Love? Well, yes, but hang on to that thought a moment.
Right now, let's invest several seconds in making a few assumptions about you, the reader. First, if you are scanning this article, chances are you are part of a small, politically fixated, fetchingly well-off demographic. And, second, you probably know well enough about the Wurzer-Eskola team on "Almanac," perhaps the most successful local public-policy program in PBS history. So, let's skip those points and jump to assumption No. 3: You are among either the estimated 50 percent of the "Almanac" audience that knows or the half that Cathy Wurzer insists does not know that she is married to her co-host. And since they are wed, it's no breach of the couple's hermetically sealed sense of journalism ethics to discuss their relationship, at least in the context of the show and their journalism careers. Though they could take any ribbon in an oddest-of-odd-couples contest - she being the graceful, cultured flower; he the frumpy slouch of the perpetually bad hair day - these are two people who love and admire one another deeply. As well they might; both are intense, driven, competitive, successful and - all seem to agree - fundamentally decent people with a distinctive ethical sense. (Eskola, for one, won't even eat a doughnut or accept coffee offered up by a news source.)
All of which leads us directly to assumption No. 4: Eric Eskola and Cathy Wurzer face no serious competition for the title of First Couple of Minnesota Journalism.
"I think that strikes a chord," says Gene Lahammer, the avuncular, retired Minnesota Capitol correspondent for the Associated Press, who has forged a close bond with both Cathy and Eric over many years. "They're certainly the most visible. There are some newspaper couples, but they don't enjoy the visibility that these people do."
Eric and Cathy, you likely know, both hold down pretty decent day jobs. Eskola recently passed his 30th anniversary as a broadcast reporter, serving out his last 21 years as WCCO-Radio's tireless dervish of a political correspondent, shoveling out a unique political story almost every half-hour of every weekday; he also spends about five minutes each morning swapping his news role for a limited personality shtick, seeking out and finding endless new ways to tease an oblivious Sid Hartman. Eskola, incidentally, was a TV newsman in Duluth before his 1980 WCCO-Radio debut, and in those days sometimes worked as a professional wrestling announcer; he has been a whacked-out pro wrestling fan ever since. He's also someone whose energy and doggedness as a newsman are legendary; quite simply, this is one of the best political reporters in the business.

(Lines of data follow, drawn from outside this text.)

(** X14.  With the Trident head, in a run of [losses] that returns and in which
    every location has one decoded offset pair per class, the predicted
    offsets and the target offsets selected for the IoU losses are equally
    many and are paired location by location: every pair that the IoU
    losses compare holds the decoded offset of a positive location for a
    class that is set in the target of that location, beside the target
    offset of the same location. *)
Theorem selected_offsets_paired_by_location
    cfg softmax focal_none focal_sum giou diou_sum (loss_normalizer : Q)
    gt_cls2_labels clip_cls_logits fpn_masks out_cls_logits out_offsets
    gt_cls_labels gt_offsets out_start out_end ln' r :
  let locs :=
    Losses.batch_locations cfg softmax gt_cls2_labels clip_cls_logits fpn_masks
      out_cls_logits out_offsets gt_cls_labels gt_offsets out_start out_end in
  Losses.losses cfg softmax focal_none focal_sum giou diou_sum loss_normalizer
    gt_cls2_labels clip_cls_logits fpn_masks out_cls_logits out_offsets
    gt_cls_labels gt_offsets out_start out_end = Some (ln', r) ->
  Losses.use_trident_head cfg = true ->
  Forall (fun l => length (Losses.l_decoded l) = length (Losses.l_gt_cls l)) locs ->
  length (Losses.pred_offsets cfg locs) = length (Losses.gt_offsets_sel cfg locs)
  /\ forall p g,
       In (p, g) (combine (Losses.pred_offsets cfg locs) (Losses.gt_offsets_sel cfg locs)) ->
       exists l, In l locs /\ Losses.pos_mask l = true
                 /\ g = Losses.l_gt_offset l
                 /\ exists c x, nth_error (Losses.l_decoded l) c = Some p
                                /\ nth_error (Losses.l_gt_cls l) c = Some x /\ ~ x == 0.
Proof.
  intros locs _ Et Hdec. now apply selected_offsets_spec.
Qed.
(* ===== verification/Membership.v ===== *)
(** * Membership: membership changes as log commands (src/raft/membership.go)

    The JSON library is reached through the class [MembershipJSON]: the two
    functions [json.Marshal] and [json.Unmarshal] at type [membershipCommand]. *)
From S2P Require Import Prelude GoStrings Types.

Definition membershipCommandOperation : string := "raft_membership".

(** type MembershipChangeType is a string; decoded data may hold any. *)
Abbreviation MembershipChangeType := string (only parsing).

Definition MembershipAddPeer : MembershipChangeType := "add_peer".

Definition MembershipRemovePeer : MembershipChangeType := "remove_peer".

Record MembershipChange := mkChange {
  mc_Type : MembershipChangeType;
  mc_PeerID : string;
}.

Record membershipCommand := mkMembershipCommand {
  mcmd_Operation : string;
  mcmd_Type : MembershipChangeType;
  mcmd_PeerID : string;
}.

#[export] Instance MembershipChange_eq_dec : EqDecision MembershipChange.
Proof. solve_decision. Defined.

Class MembershipJSON := {
  marshal_membershipCommand : membershipCommand → bytes + GoError;
  unmarshal_membershipCommand : bytes → membershipCommand + GoError;
}.

(** [representable]: the strings JSON carries unchanged (valid UTF-8). *)
Class MembershipJSONLaws `{MembershipJSON} (representable : string → Prop) : Prop := {
  membershipJSON_roundtrip : ∀ op ty id,
    representable op → representable ty → representable id →
    ∃ b, marshal_membershipCommand (mkMembershipCommand op ty id) = inl b ∧
         unmarshal_membershipCommand b = inl (mkMembershipCommand op ty id);
}.

(** func (c MembershipChange) Validate() error *)
Definition Validate (c : MembershipChange) : error :=
  if bool_decide (TrimSpace (mc_PeerID c) = "")
  then Some (ErrMessage "membership peer id is required")
  else if bool_decide (TrimSpace (mc_PeerID c) ≠ mc_PeerID c)
  then Some (ErrMessage "membership peer id must not contain surrounding whitespace")
  else if bool_decide (mc_Type c = MembershipAddPeer)
          || bool_decide (mc_Type c = MembershipRemovePeer)
  then None
  else Some (ErrFormat "unsupported membership change %q" [mc_Type c]).

Section codec.
Context `{MembershipJSON}.

(** func EncodeMembershipChange *)
Definition EncodeMembershipChange (change : MembershipChange) : bytes + GoError :=
  match Validate change with
  | Some err => inr err
  | None =>
      marshal_membershipCommand
        (mkMembershipCommand membershipCommandOperation (mc_Type change) (mc_PeerID change))
  end.

(** func DecodeMembershipChange: the change, whether the data is a membership
    command, and the validation error. *)
Definition DecodeMembershipChange (data : bytes) : MembershipChange * bool * error :=
  match unmarshal_membershipCommand data with
  | inr _ => (mkChange "" "", false, None)
  | inl command =>
      if bool_decide (mcmd_Operation command ≠ membershipCommandOperation)
      then (mkChange "" "", false, None)
      else
        let change := mkChange (mcmd_Type command) (mcmd_PeerID command) in
        match Validate change with
        | Some err => (mkChange "" "", true, Some err)
        | None => (change, true, None)
        end
  end.

(** Whether an entry's command is a membership command (the [ok] result). *)
Definition isMembership (data : bytes) : bool := (DecodeMembershipChange data).1.2.
End codec.

(** ** Lemmas *)

Lemma Validate_None c :
  Validate c = None ↔
  TrimSpace (mc_PeerID c) = mc_PeerID c ∧ mc_PeerID c ≠ "" ∧
  (mc_Type c = MembershipAddPeer ∨ mc_Type c = MembershipRemovePeer).
Proof.
  unfold Validate.
  destruct (decide (TrimSpace (mc_PeerID c) = mc_PeerID c)) as [->|Hne].
  - rewrite (bool_decide_eq_false_2 (mc_PeerID c ≠ mc_PeerID c)) by tauto.
    repeat case_bool_decide; simpl; intuition congruence.
  - rewrite (bool_decide_eq_true_2 _ Hne).
    case_bool_decide; simpl; intuition congruence.
Qed.

Lemma Decode_valid `{MembershipJSON} data c :
  DecodeMembershipChange data = (c, true, None) → Validate c = None.
Proof.
  unfold DecodeMembershipChange.
  destruct (unmarshal_membershipCommand data); [|done].
  case_bool_decide; [done|]. destruct (Validate _) eqn:E; naive_solver.
Qed.

Lemma Decode_not_ok `{MembershipJSON} data c e :
  DecodeMembershipChange data = (c, false, e) → e = None.
Proof.
  unfold DecodeMembershipChange.
  destruct (unmarshal_membershipCommand data); [|naive_solver].
  case_bool_decide; [naive_solver|]. destruct (Validate _) eqn:E; naive_solver.
Qed.
Lemma containsLogIndex_wf n i :
  log_wf n →
  containsLogIndexLocked n i = true ↔ n.(lastIncludedIndex) < i ≤ last_index n.
Proof.
  intros Hwf. unfold containsLogIndexLocked.
  rewrite (firstLogIndex_wf n Hwf), (lastLogIndex_wf n Hwf), andb_true_iff, !Z.leb_le. lia.
Qed.

Lemma entry_at_Some n i e :
  entry_at n i = Some e → n.(lastIncludedIndex) < i ≤ last_index n.
Proof.
  unfold entry_at, last_index, zlen. split_ifs; [|done].
  intros Hl%lookup_lt_Some. lia.
Qed.

Lemma entry_at_is_Some n i :
  n.(lastIncludedIndex) < i ≤ last_index n → is_Some (entry_at n i).
Proof.
  unfold entry_at, last_index, zlen. intros. split_ifs; [|lia].
  apply lookup_lt_is_Some. lia.
Qed.

Lemma slice_at_log n i :
  log_wf n → n.(lastIncludedIndex) < i ≤ last_index n →
  ∃ e, entry_at n i = Some e ∧ slice_at n.(log) (i ⊖ firstLogIndexLocked n) = Ret e.
Proof.
  intros Hwf Hi. destruct (entry_at_is_Some n i Hi) as [e He]. exists e; split; [done|].
  pose proof (last_index_ge n Hwf). rewrite (firstLogIndex_wf n Hwf).
  destruct Hwf as (_ & ? & ?).
  rewrite usub_small by ulia. apply slice_at_Ret; [lia|].
  unfold entry_at in He. split_in He; [|lia].
  by replace (i - (lastIncludedIndex n + 1)) with (i - lastIncludedIndex n - 1) by lia.
Qed.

"I'm sure you're hearing that from everybody, but that's just the truth," says Ron Handberg, who, having led WCCO-TV as news director and general manager during the Golden Age of the Dave Moore era, is something of an expert on the subject. "I don't know anyone who doesn't respect Eric Eskola in terms of his knowledge of Minnesota politics and government, in terms of his persistence in covering the story."
While also widely respected, Wurzer has proven the less professionally consistent of the two, even if her leaps from job to job have been downright acrobatic. After graduating from the University of Wisconsin at River Falls, her career launched in 1984 with a stint as a Capitol correspondent for KSTP-AM, at which point she met and started competing against her husband-to-be. More on that later. Then she moved on to become producer for Rod Grams ("He's a great guy!") when he was still news anchor at Channel 9, before moving into an on-air job at Minnesota Public Radio.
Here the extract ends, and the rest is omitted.